Transcult Psychiatry. 2024 Jun;61(3):325-338. doi: 10.1177/13634615211054998. Epub 2021 Dec 13.
Contemporary American Indians suffer from disproportionately high degrees of psychiatric distress. Mental health researchers and professionals, as well as American Indian community members, have consistently associated these disproportionate rates of distress with Indigenous historical experiences of European and Euro-American colonization. This emphasis on the impact of colonization and associated historical consciousness within tribal communities has occasioned increasingly widespread professional consideration of among Indigenous peoples. In contrast to personal experiences of a traumatic nature, the discourse of Indigenous historical trauma (IHT) weds the concepts of "historical oppression" and "psychological trauma" to explain community-wide risk for adverse mental health outcomes originating from the depredations of past colonial subjugation through intergenerational transmission of vulnerability and risk. Long before the emergence of accounts of IHT, however, many American Indian communities prized a markedly different form of narrative: the coup tale. By way of illustration, I explore various historical functions of this speech genre by focusing on -Gros Ventre war narratives, including their role in conveying vitality or life. By virtue of their recognition and celebration of agency, mastery, and vitality, war stories functioned as the discursive antithesis of IHT. Through comparative consideration of the coup tale and the trauma narrative, I propose an alternative framework for cultivating Indigenous community "survivance" rather than vulnerability based on these divergent discursive practices.
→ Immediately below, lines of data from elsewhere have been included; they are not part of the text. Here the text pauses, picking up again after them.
(** * Property evaluation dashboard ([app.py]): a shallow embedding

    The script is a Streamlit page.  Every run reads the widgets, may call
    the Census endpoint, parses the unit mix text into a dict and, when the
    "Evaluate Property" button was pressed, computes four metrics.

    The embedding keeps the script's own shape:
    - Python [str] is [string]; a character is a code point below 256;
    - Python [int] is [Z] (no wrap-around), Python [float] is binary64,
      taken from the Standard Library's [SpecFloat];
    - a [dict] is an association list in insertion order;
    - exceptions and the messages shown on the page are explicit: a
      computation yields the list of events it produced and either a value
      or the exception that left it. *)

From Stdlib Require Import ZArith List String Ascii Bool Lia.
From Stdlib Require Import SpecFloat.
Import ListNotations.

Local Set Warnings "-register-all".
Local Open Scope string_scope.
Local Open Scope Z_scope.

(** ** Python builtins used by the script *)

Module Py.

(** Exceptions.  [RequestException] stands for the class of the
    [requests] library and its subclasses. *)
Inductive request_exn :=
| ConnectionError (detail : string)
| Timeout
| TooManyRedirects
| HTTPError (status : Z)
| JSONDecodeError.

Inductive exn :=
| ValueError
| IndexError
| KeyError
| TypeError
| OverflowError
| ZeroDivisionError
| RequestException (k : request_exn).

(** [isinstance(e, requests.RequestException)] *)
Definition is_RequestException (e : exn) : bool :=
  match e with
  | RequestException _ => true
  | _ => false
  end.

(** [isinstance(e, ValueError)]: the JSON error of [requests] derives
    from [json.JSONDecodeError], a [ValueError]. *)
Definition is_ValueError (e : exn) : bool :=
  match e with
  | ValueError => true
  | RequestException JSONDecodeError => true
  | _ => false
  end.

Inductive result (A : Type) :=
| Return (a : A)
| Raise (e : exn).
Arguments Return {A} a.
Arguments Raise {A} e.

(** *** [str] *)

(** [str.isspace] on one character, for code points below 256. *)
Definition isspace (c : ascii) : bool :=
  let n := Z.of_N (N_of_ascii c) in
  ((9 <=? n) && (n <=? 13)) || ((28 <=? n) && (n <=? 32))
  || (n =? 133) || (n =? 160).

Fixpoint lstrip (s : string) : string :=
  match s with
  | EmptyString => EmptyString
  | String c r => if isspace c then lstrip r else s
  end.

Fixpoint rstrip (s : string) : string :=
  match s with
  | EmptyString => EmptyString
  | String c r =>
      match rstrip r with
      | EmptyString => if isspace c then EmptyString else String c EmptyString
      | r' => String c r'
      end
  end.

(** [s.strip()] *)
Definition strip (s : string) : string := rstrip (lstrip s).

(** [c in s] for a one-character [c] *)
Fixpoint contains (c : ascii) (s : string) : bool :=
  match s with
  | EmptyString => false
  | String a r => Ascii.eqb a c || contains c r
  end.

(** [s.count(c)] for a one-character [c] *)
Fixpoint count (c : ascii) (s : string) : nat :=
  match s with
  | EmptyString => O
  | String a r => if Ascii.eqb a c then S (count c r) else count c r
  end.

(** [s.split(sep)] for a one-character [sep]: never empty. *)
Fixpoint split (sep : ascii) (s : string) : list string :=
  match s with
  | EmptyString => [EmptyString]
  | String c r =>
      if Ascii.eqb c sep then EmptyString :: split sep r
      else match split sep r with
           | h :: t => String c h :: t
           | [] => [String c EmptyString]
           end
  end.

(** *** [int(s)] in base 10

    An optional sign, then decimal digits; one underscore may stand
    between two digits.  Surrounding white space is ignored.  The
    interpreter's limit on the number of digits is configurable and is
    taken as switched off. *)
Definition digit (c : ascii) : option Z :=
  let n := Z.of_N (N_of_ascii c) in
  if (48 <=? n) && (n <=? 57) then Some (n - 48) else None.

Fixpoint int_digits (s : string) (acc : Z) (after_digit : bool) : option Z :=
  match s with
  | EmptyString => if after_digit then Some acc else None
  | String c r =>
      if Ascii.eqb c "_" then
        if after_digit then int_digits r acc false else None
      else
        match digit c with
        | Some d => int_digits r (10 * acc + d) true
        | None => None
        end
  end.

Definition int_literal (s : string) : option Z :=
  match s with
  | String "+" r => int_digits r 0 false
  | String "-" r => option_map Z.opp (int_digits r 0 false)
  | _ => int_digits s 0 false
  end.

Definition int (s : string) : result Z :=
  match int_literal (strip s) with
  | Some n => Return n
  | None => Raise ValueError
  end.

(** *** [float]: IEEE 754 binary64 *)

Definition float := spec_float.
Definition prec : Z := 53.
Definition emax : Z := 1024.

Definition is_inf (x : float) : bool :=
  match x with
  | S754_infinity _ => true
  | _ => false
  end.

(** An integer as an unrounded significand with exponent 0. *)
Definition int_as_float (n : Z) : float :=
  match n with
  | Z0 => S754_zero false
  | Zpos p => S754_finite false p 0
  | Zneg p => S754_finite true p 0
  end.

(** [float(n)]: correctly rounded, [OverflowError] past the range. *)
Definition float_of_int (n : Z) : result float :=
  let x := binary_normalize prec emax n 0 false in
  if is_inf x then Raise OverflowError else Return x.

(** [a / b] on two [int]s: the correctly rounded quotient. *)
Definition int_truediv (a b : Z) : result float :=
  if b =? 0 then Raise ZeroDivisionError
  else
    let q := SFdiv prec emax (int_as_float a) (int_as_float b) in
    if is_inf q then Raise OverflowError else Return q.

(** [x * n] with [x] a [float] and [n] an [int]: [n] is converted first;
    the product itself never raises. *)
Definition float_mul_int (x : float) (n : Z) : result float :=
  match float_of_int n with
  | Return y => Return (SFmul prec emax x y)
  | Raise e => Raise e
  end.

(** Truth value of an [int] *)
Definition truthy (n : Z) : bool := negb (n =? 0).

(** *** Values decoded from JSON, and what the page can display *)

Inductive value :=
| VNone
| VBool (b : bool)
| VInt (n : Z)
| VFloat (x : float)
| VStr (s : string)
| VList (l : list value)
| VDict (d : list (string * value)).

(** Python index normalisation: a negative index counts from the end. *)
Definition norm_index (len i : Z) : option nat :=
  let j := if i <? 0 then i + len else i in
  if (0 <=? j) && (j <? len) then Some (Z.to_nat j) else None.

(** [v[i]] for an [int] index.  The keys of a decoded JSON object are
    strings, so an [int] key is never found. *)
Definition getitem (v : value) (i : Z) : result value :=
  match v with
  | VList l =>
      match norm_index (Z.of_nat (List.length l)) i with
      | Some k =>
          match nth_error l k with
          | Some x => Return x
          | None => Raise IndexError
          end
      | None => Raise IndexError
      end
  | VStr s =>
      match norm_index (Z.of_nat (String.length s)) i with
      | Some k =>
          match String.get k s with
          | Some c => Return (VStr (String c EmptyString))
          | None => Raise IndexError
          end
      | None => Raise IndexError
      end
  | VDict _ => Raise KeyError
  | VNone | VBool _ | VInt _ | VFloat _ => Raise TypeError
  end.

(** *** [dict] with [str] keys, in insertion order *)

Definition dict (V : Type) := list (string * V).

Fixpoint dict_get {V} (k : string) (d : dict V) : option V :=
  match d with
  | [] => None
  | (k', v) :: r => if String.eqb k' k then Some v else dict_get k r
  end.

(** [d[k] = v]: an existing key keeps its place. *)
Fixpoint dict_set {V} (k : string) (v : V) (d : dict V) : dict V :=
  match d with
  | [] => [(k, v)]
  | (k', v') :: r =>
      if String.eqb k' k then (k', v) :: r else (k', v') :: dict_set k v r
  end.

End Py.

(** ** The [requests] library, as far as the script uses it *)

Module Requests.

Record request := Request {
  url : string;
  params : list (string * string);
  timeout : Z
}.

(** A response: its status and its body decoded as JSON, [None] when the
    text is not JSON.  A text on which the decoder gives up for a reason
    of its own (nesting past the interpreter's recursion limit, an integer
    past its digit limit) is not represented: what is said of a body is
    said of a body the decoder went through. *)
Record response := Response {
  status_code : Z;
  body : option Py.value
}.

(** What a GET comes back with: the library raises one of its own
    exceptions (no connection, time-out, ...) or hands over a response. *)
Inductive reply :=
| Failed (k : Py.request_exn)
| Replied (r : response).

(** The outside world, as seen through [requests.get]. *)
Definition transport := request -> reply.

(** A machine with no network. *)
Definition offline : transport :=
  fun _ => Failed (Py.ConnectionError "Network is unreachable").

(** A reply with status 200 and a table of two rows. *)
Definition two_rows : transport :=
  fun _ => Replied (Response 200 (Some (Py.VList
    [Py.VList [Py.VStr "NAME"; Py.VStr "B19013_001E"; Py.VStr "state";
               Py.VStr "county"];
     Py.VList [Py.VStr "Los Angeles County, California"; Py.VStr "76367";
               Py.VStr "06"; Py.VStr "037"]]))).

(** A reply with status 200 whose table has its header row only. *)
Definition header_only : transport :=
  fun _ => Replied (Response 200 (Some (Py.VList
    [Py.VList [Py.VStr "NAME"; Py.VStr "B19013_001E"; Py.VStr "state";
               Py.VStr "county"]]))).

End Requests.

(** ** What a run leaves behind: page messages and outbound calls *)

Module St.

(** An f-string is kept in parts; text and interpolated [str] values
    render to text, other values are kept as they are. *)
Inductive part :=
| Lit (s : string)
| Interp (v : Py.value)
| InterpExn (e : Py.exn)
| InterpFixed2 (x : Py.float) (grouping : bool).

Definition fstring := list part.

Fixpoint render (f : fstring) : option string :=
  match f with
  | [] => Some EmptyString
  | Lit s :: r => option_map (String.append s) (render r)
  | Interp (Py.VStr s) :: r => option_map (String.append s) (render r)
  | _ => None
  end.

(** Calls that only lay out fixed captions (title, header, columns,
    sub-header, rule, caption) leave no event. *)
Inductive event :=
| Http_get (req : Requests.request)
| St_error (msg : fstring)
| St_warning (msg : fstring)
| St_success (msg : fstring)
| St_metric (label : string) (value : fstring)
| St_write (msg : fstring).

Definition is_http (e : event) : bool :=
  match e with
  | Http_get _ => true
  | _ => false
  end.

Definition is_metric (e : event) : bool :=
  match e with
  | St_metric _ _ => true
  | _ => false
  end.

Definition not_metric (e : event) : Prop := is_metric e = false.

Definition is_error (e : event) : bool :=
  match e with
  | St_error _ => true
  | _ => false
  end.

Definition is_warning (e : event) : bool :=
  match e with
  | St_warning _ => true
  | _ => false
  end.

Definition is_success (e : event) : bool :=
  match e with
  | St_success _ => true
  | _ => false
  end.

Definition is_write (e : event) : bool :=
  match e with
  | St_write _ => true
  | _ => false
  end.

End St.

(** ** Computations: events, then a value or an exception *)

Module Eff.
Import Py.

Definition M (A : Type) : Type :=
  Requests.transport -> list St.event * result A.

Definition ret {A} (a : A) : M A := fun _ => ([], Return a).

Definition raise {A} (e : exn) : M A := fun _ => ([], Raise e).

Definition bind {A B} (m : M A) (f : A -> M B) : M B :=
  fun net =>
    match m net with
    | (tr, Return a) => let (tr', r) := f a net in ((tr ++ tr')%list, r)
    | (tr, Raise e) => (tr, Raise e)
    end.

Definition emit (ev : St.event) : M unit := fun _ => ([ev], Return tt).

Definition lift {A} (r : result A) : M A := fun _ => ([], r).

(** [try: body  except C as e: handler e], with [catches] deciding
    membership in [C]. *)
Definition try_except {A} (body : M A) (catches : exn -> bool)
    (handler : exn -> M A) : M A :=
  fun net =>
    match body net with
    | (tr, Raise e) =>
        if catches e then let (tr', r) := handler e net in ((tr ++ tr')%list, r)
        else (tr, Raise e)
    | done => done
    end.

(** [for x in l: s = body x s] *)
Fixpoint for_each {A S} (body : A -> S -> M S) (l : list A) (s : S) : M S :=
  match l with
  | [] => ret s
  | x :: r => bind (body x s) (for_each body r)
  end.

(** Every event of [m], whatever the outside world, satisfies [P]. *)
Definition emits {A} (P : St.event -> Prop) (m : M A) : Prop :=
  forall net, Forall P (fst (m net)).

Declare Scope eff_scope.
Delimit Scope eff_scope with eff.
Notation "x <- c ;; k" := (bind c (fun x => k))
  (at level 61, c at next level, right associativity) : eff_scope.
Notation "' pat <- c ;; k" := (bind c (fun pat => k))
  (at level 61, pat pattern, c at next level, right associativity) : eff_scope.
Notation "c ;; k" := (bind c (fun _ => k))
  (at level 61, right associativity) : eff_scope.

End Eff.

(** The three calls made on [requests]. *)

Module Http.
Import Py Requests Eff.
当代美国印第安人遭受着程度极高且不成比例的精神困扰。心理健康研究人员和专业人士,以及美国印第安社区成员,一直将这些不成比例的困扰率与欧洲及欧美殖民统治下的原住民历史经历联系在一起。部落社区内对殖民统治影响及相关历史意识的这种强调,引发了专业人士对原住民中此类情况越来越广泛的关注。与创伤性质的个人经历不同,原住民历史创伤(IHT)的论述将“历史压迫”和“心理创伤”的概念结合起来,以解释因过去殖民征服的掠夺通过代际传递的脆弱性和风险而导致的社区范围内心理健康不良后果的风险。然而,早在原住民历史创伤的描述出现之前,许多美国印第安社区就珍视一种截然不同的叙事形式:战功故事。作为例证,我通过聚焦格罗斯文特人的战争叙事,探讨了这种话语体裁的各种历史功能,包括它们在传达活力或生命力方面的作用。凭借对战功、掌控力和活力的认可与颂扬,战争故事起到了与原住民历史创伤论述相对立的话语作用。通过对战功故事和创伤叙事的比较思考,我基于这些不同的话语实践,提出了一个培养原住民社区“生存”而非脆弱性的替代框架。